我们提供一个预构建的 Docker 镜像，包含 vLLM 0.8.5，并完全支持此模型。官方 vllm 发布目前仍在开发中，注意：此 Docker 需要 cuda 12.8。

开始使用：

docker pull docker.cnb.cool/tencent/hunyuan/hunyuan-a13b:hunyuan-moe-A13B-vllm 
or
docker pull hunyuaninfer/hunyuan-a13b:hunyuan-moe-A13B-vllm

下载模型文件：
- Huggingface: 将会由 vllm 自动下载。
- ModelScope: modelscope download --model Tencent-Hunyuan/Hunyuan-A13B-Instruct
启动 API 服务器:

model 下载由 huggingface：

docker run --rm  --ipc=host \
        -v ~/.cache:/root/.cache/ \
        --security-opt seccomp=unconfined \
        --net=host \
        --gpus=all \
        -it \
        -e VLLM_USE_V1=0 \
        --entrypoint python hunyuaninfer/hunyuan-a13b:hunyuan-moe-A13B-vllm \
        -m vllm.entrypoints.openai.api_server \
        --host 0.0.0.0 \
        --tensor-parallel-size 4 \
        --port 8000 \
        --model tencent/Hunyuan-A13B-Instruct  \
        --trust_remote_code

model downloaded by modelscope:

docker run --rm  --ipc=host \
        -v ~/.cache/modelscope:/root/.cache/modelscope \
        --security-opt seccomp=unconfined \
        --net=host \
        --gpus=all \
        -it \
        -e VLLM_USE_V1=0 \
        --entrypoint python mirror.ccs.tencentyun.com/hunyuaninfer/hunyuan-large:hunyuan-moe-A13B-vllm \
        -m vllm.entrypoints.openai.api_server \
        --host 0.0.0.0 \
        --tensor-parallel-size 4 \
        --port 8000 \
        --model /root/.cache/modelscope/hub/models/Tencent-Hunyuan/Hunyuan-A13B-Instruct/  \
        --trust_remote_code

Tool Calling with vLLM

为了支持基于代理的工作流和函数调用能力，该模型包括专门的解析机制来处理工具调用和内部推理步骤。

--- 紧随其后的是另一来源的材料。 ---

(* ===== verification/PgClient.v ===== *)
(** * The typed client (seaplane-db/pgclient.go, errors.go)

    Create, Get, List, Update, Delete and the status writer over the write path. An
    operation returns the world it leaves, the caller's object, which Go mutates in
    place also on the error paths, and its error. What the scheme, the pool, the
    server and other sessions do during a call is a [CallEnv]. *)
From S2P Require Import Prelude GoStrings ResourceVersion Json Db Writer Sql Selectors Reader Convert Object Uuid.
From stdpp Require Import base strings list gmap.
From Stdlib Require Import ZArith Lia Ascii String.
Open Scope string_scope.
Import Convert Writer Selectors.

Module PgClient.

(** ** Errors *)

Record GroupResource := mkGR { gr_Group : string; gr_Resource : string }.

Definition groupResource (gvk : GroupVersionKind) : GroupResource :=
  mkGR (gvk_Group gvk) (ToLower (gvk_Kind gvk)).

Inductive client_error :=
| DryRunNotSupported
| PropagationPolicyNotSupported
| PreconditionsNotSupported
| GracePeriodNotSupported
| GenerateNameNotSupported
| ResolveGVK
| NoGVKRegistered
| AcquireFailed
| ReadFailed
| BadResourceVersionErr
| BadUID
| BadRequest
| NotFound (gr : GroupResource) (name : string)
| AlreadyExists (gr : GroupResource) (name : string)
| ConflictErr (gr : GroupResource) (name : string)
| ReadBackFailed
| WriteFailed (e : werror)
| ConvertFailed (e : convert_error)
| InvalidContinue
| SelectorFailed (e : sel_error)
| MethodNotSupported.

Definition rejectDryRun (dryRun : list string) : result client_error unit :=
  match dryRun with [] => Ok tt | _ => Err DryRunNotSupported end.

Record DeleteOptions := mkDeleteOptions {
  do_DryRun : list string;
  do_PropagationPolicy : bool;
  do_Preconditions : bool;
  do_GracePeriodSeconds : bool
}.

Definition rejectUnsupportedDeleteOpts (o : DeleteOptions) : result client_error unit :=
  _ ← rejectDryRun (do_DryRun o);
  if do_PropagationPolicy o then Err PropagationPolicyNotSupported
  else if do_Preconditions o then Err PreconditionsNotSupported
  else if do_GracePeriodSeconds o then Err GracePeriodNotSupported
  else Ok tt.

(** [resolveGVK], on what [scheme.ObjectKinds] answers for the object. *)
Definition resolveGVK (kinds : option (list GroupVersionKind)) : result client_error GroupVersionKind :=
  match kinds with
  | None => Err ResolveGVK
  | Some [] => Err NoGVKRegistered
  | Some (gvk :: _) => Ok gvk
  end.

(** [mapGetError]: [None] is [pgx.ErrNoRows]. *)
Definition mapGetError (err : option client_error) (gvk : GroupVersionKind) (name : string) : client_error :=
  match err with None => NotFound (groupResource gvk) name | Some e => e end.

(** [mapWriteError]: a row recovered by the read-back, or the error to return. *)
Definition mapWriteError (readback_fault : bool) (db : Db) (err : werror) (gvk : GroupVersionKind) (name : string) :
    result client_error Resource :=
  match err with
  | ErrAlreadyExists => Err (AlreadyExists (groupResource gvk) name)
  | ErrConflict => Err (ConflictErr (groupResource gvk) name)
  | AmbiguousCommitError g ns n txid _ =>
      if readback_fault then Err ReadBackFailed
      else match ReadBack db g ns n txid with
           | None => Err (ConflictErr (groupResource gvk) name)
           | Some r => Ok r
           end
  | e => Err (WriteFailed e)
  end.

(** ** Calls *)

Record CallEnv := mkCallEnv {
  ce_kinds : option (list GroupVersionKind);
  ce_acquire : bool;
  ce_read_fault : bool;
  ce_between : Db → Db;
  ce_write : WriteEnv;
  ce_readback_fault : bool;
  ce_now : time
}.

Definition acquire (e : CallEnv) : result client_error unit := if ce_acquire e then Ok tt else Err AcquireFailed.

(** [writer.New(conn, nil)] *)
Definition client_writer : Writer := mkWriter None false.

Section client.
Context `{Codec : OwnerRefCodec, Sch : Scheme, Uuid : UuidCodec}.

Definition parseObjectUID (o : Object) : result client_error (option uuid) :=
  if String.eqb (o_UID o) "" then Ok None
  else match uuid_Parse (o_UID o) with Some u => Ok (Some u) | None => Err BadUID end.

Definition parse_version (o : Object) : result client_error Z :=
  match parseResourceVersion (o_ResourceVersion o) with Some v => Ok v | None => Err BadResourceVersionErr end.

Definition convert {A} (r : result convert_error A) : result client_error A :=
  match r with Ok a => Ok a | Err e => Err (ConvertFailed e) end.

Definition obj_key (gvk : GroupVersionKind) (o : Object) : key := (gvkToString gvk, o_Namespace o, o_Name o).

(** The row filter of [readCurrentResource]. *)
Definition current_filter (r : Row) : sql3 :=
  sql_or (sql_is_null (row_deletion r))
    (sql_and (sql_is_not_null (jsonb_get (row_metadata r) "finalizers"))
      (sql_not (jsonb_eq (jsonb_get (row_metadata r) "finalizers") (Some (JArr []))))).

Definition readCurrentResource (fault : bool) (db : Db) (k : key) : result client_error (option Resource) :=
  if fault then Err ReadFailed
  else Ok (match kubernetes_resources db !! k with
           | Some r => if sql_holds (current_filter r) then Some (to_resource k r) else None
           | None => None
           end).

(** ** Get *)
Definition Get (e : CallEnv) (ns name : string) (obj : Object) (db : Db) : result client_error Object :=
  gvk ← resolveGVK (ce_kinds e);
  _ ← acquire e;
  if ce_read_fault e then Err (mapGetError (Some ReadFailed) gvk name)
  else match kubernetes_resources db !! (gvkToString gvk, ns, name) with
       | None => Err (mapGetError None gvk name)
       | Some row =>
           let r := to_resource (gvkToString gvk, ns, name) row in
           if isFullyDeleted r then Err (mapGetError None gvk name)
           else convert (populateObject uuid_String obj r gvk)
       end.

(** The common end of a failed write: the read-back, and the object it fills. *)
Definition after_write_error (e : CallEnv) (w : World) (obj : Object) (err : werror) (gvk : GroupVersionKind) (name : string) :
    World * Object * result client_error unit :=
  match mapWriteError (ce_readback_fault e) (w_db w) err gvk name with
  | Err ce => (w, obj, Err ce)
  | Ok r => match populateObject uuid_String obj r gvk with
            | Ok obj' => (w, obj', Ok tt)
            | Err ce => (w, obj, Err (ConvertFailed ce))
            end
  end.

(** ** Create *)

Definition set_created (uid rv : string) (now : time) (gvk : GroupVersionKind) (o : Object) : Object :=
  mkObject gvk (o_Name o) (o_GenerateName o) (o_Namespace o) uid rv now
    (o_DeletionTimestamp o) (o_Meta o) (o_Spec o) (o_Status o).

Definition create_request (gvk : GroupVersionKind) (o : Object) (spec status : json) : WriteRequest :=
  mkWriteRequest (gvkToString gvk) (o_Namespace o) (o_Name o) (Some spec) (Some status)
    (Some (extractMetadata o)) None 0 None false.

Definition Create (e : CallEnv) (dryRun : list string) (obj : Object) (w : World) :
    World * Object * result client_error unit :=
  match rejectDryRun dryRun with
  | Err ce => (w, obj, Err ce)
  | Ok _ =>
      if String.eqb (o_Name obj) "" && negb (String.eqb (o_GenerateName obj) "")
      then (w, obj, Err GenerateNameNotSupported)
      else match resolveGVK (ce_kinds e) with
           | Err ce => (w, obj, Err ce)
           | Ok gvk =>
               let obj := set_Generation 1 obj in
               match (ss ← convert (extractSpecStatus obj); _ ← acquire e; Ok ss) with
               | Err ce => (w, obj, Err ce)
               | Ok (spec, status) =>
                   let '(w', res) := Write client_writer (ce_write e) (create_request gvk obj spec status) w in
                   match res with
                   | Err err => after_write_error e w' obj err gvk (o_Name obj)
                   | Ok r => (w', set_created (uidFromUUID (res_UID r)) (FormatInt (res_ObjectVersion r)) (ce_now e) gvk obj,
                              Ok tt)
                   end
               end
           end
  end.

(** ** Update *)

Definition update_request (gvk : GroupVersionKind) (o : Object) (spec : json) (deletion : option time)
    (version : Z) (uid : option uuid) : ObjectWriteRequest :=
  mkObjectWriteRequest (gvkToString gvk) (o_Namespace o) (o_Name o) (Some spec) (Some (extractMetadata o))
    deletion version uid false.

(** Up to the read of the current row: the kind, the expected version and UID. *)
Definition update_prepare (e : CallEnv) (dryRun : list string) (obj : Object) :
    result client_error (GroupVersionKind * Z * option uuid) :=
  _ ← rejectDryRun dryRun;
  gvk ← resolveGVK (ce_kinds e);
  v ← parse_version obj;
  u ← parseObjectUID obj;
  if (0 <? v)%Z && bool_decide (u = None) then Err BadRequest
  else _ ← acquire e; Ok (gvk, v, u).

Definition update_current (e : CallEnv) (gvk : GroupVersionKind) (u : option uuid) (obj : Object) (db : Db) :
    result client_error Resource :=
  cur ← readCurrentResource (ce_read_fault e) db (obj_key gvk obj);
  match cur with
  | None => Err (NotFound (groupResource gvk) (o_Name obj))
  | Some c =>
      match u with
      | Some x => if (UID c =? x)%Z then Ok c else Err (ConflictErr (groupResource gvk) (o_Name obj))
      | None => Ok c
      end
  end.

Definition Update (e : CallEnv) (dryRun : list string) (obj : Object) (w : World) :
    World * Object * result client_error unit :=
  match (gvu ← update_prepare e dryRun obj;
         let '(gvk, v, u) := gvu in
         cur ← update_current e gvk u obj (w_db w);
         newSpec ← convert (extractSpec obj);
         Ok (gvk, v, u, cur, newSpec)) with
  | Err ce => (w, obj, Err ce)
  | Ok (gvk, v, u, cur, newSpec) =>
      let obj' := if JSONEqual (Some (Spec cur)) (Some newSpec) then obj
                  else set_Generation (wrap_i64 (currentGeneration (Metadata cur) + 1)) obj in
      let w1 := set_db w (ce_between e (w_db w)) in
      let '(w', res) := WriteObject client_writer (ce_write e)
                          (update_request gvk obj' newSpec (DeletionTimestamp cur) v u) w1 in
      match res with
      | Err err => after_write_error e w' obj' err gvk (o_Name obj')
      | Ok r => (w', set_ResourceVersion (FormatInt (res_ObjectVersion r)) obj', Ok tt)
      end
  end.

(** ** Delete *)

(** The columns a delete writes back, and what it expects of the row. *)
Record delete_plan := mkPlan {
  pl_spec : json;
  pl_status : json;
  pl_metadata : json;
  pl_deletion : option time;
  pl_version : Z;
  pl_uid : option uuid
}.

如需了解如何在代理环境中实现和使用这些功能的完整示例，请参阅我们在 GitHub 上的完整代理实现：
🔗 浑元 A13B 代理示例

当使用vLLM部署模型时，可以使用以下参数来配置工具解析行为：

参数	值
--工具解析插件	本地浑元 A13B 工具解析文件
--tool-call-parser	浑元

这些设置使 vLLM 能够正确解释并根据预期格式路由由模型生成的工具调用。

推理解析器

vLLM 原因解析解析器在鸿源 A13B 模型上的支持正在开发中。

SGLang

Docker 镜像

我们还提供基于最新版本 SGLang 的预构建 Docker 镜像。

开始使用：

拉取 Docker 镜像

docker pull docker.cnb.cool/tencent/hunyuan/hunyuan-a13b:hunyuan-moe-A13B-sglang
or
docker pull hunyuaninfer/hunyuan-a13b:hunyuan-moe-A13B-sglang

启动 API 服务器:

docker run --gpus all \
    --shm-size 32g \
    -p 30000:30000 \
    --ipc=host \
    docker.cnb.cool/tencent/hunyuan/hunyuan-a13b:hunyuan-moe-A13B-sglang \
    -m sglang.launch_server --model-path hunyuan/huanyuan_A13B --tp 4 --trust-remote-code --host 0.0.0.0 --port 30000

（文：路过银河AI）

腾讯发布混元-A13B，可能是效率最高的开源大模型最先出现在每时AI。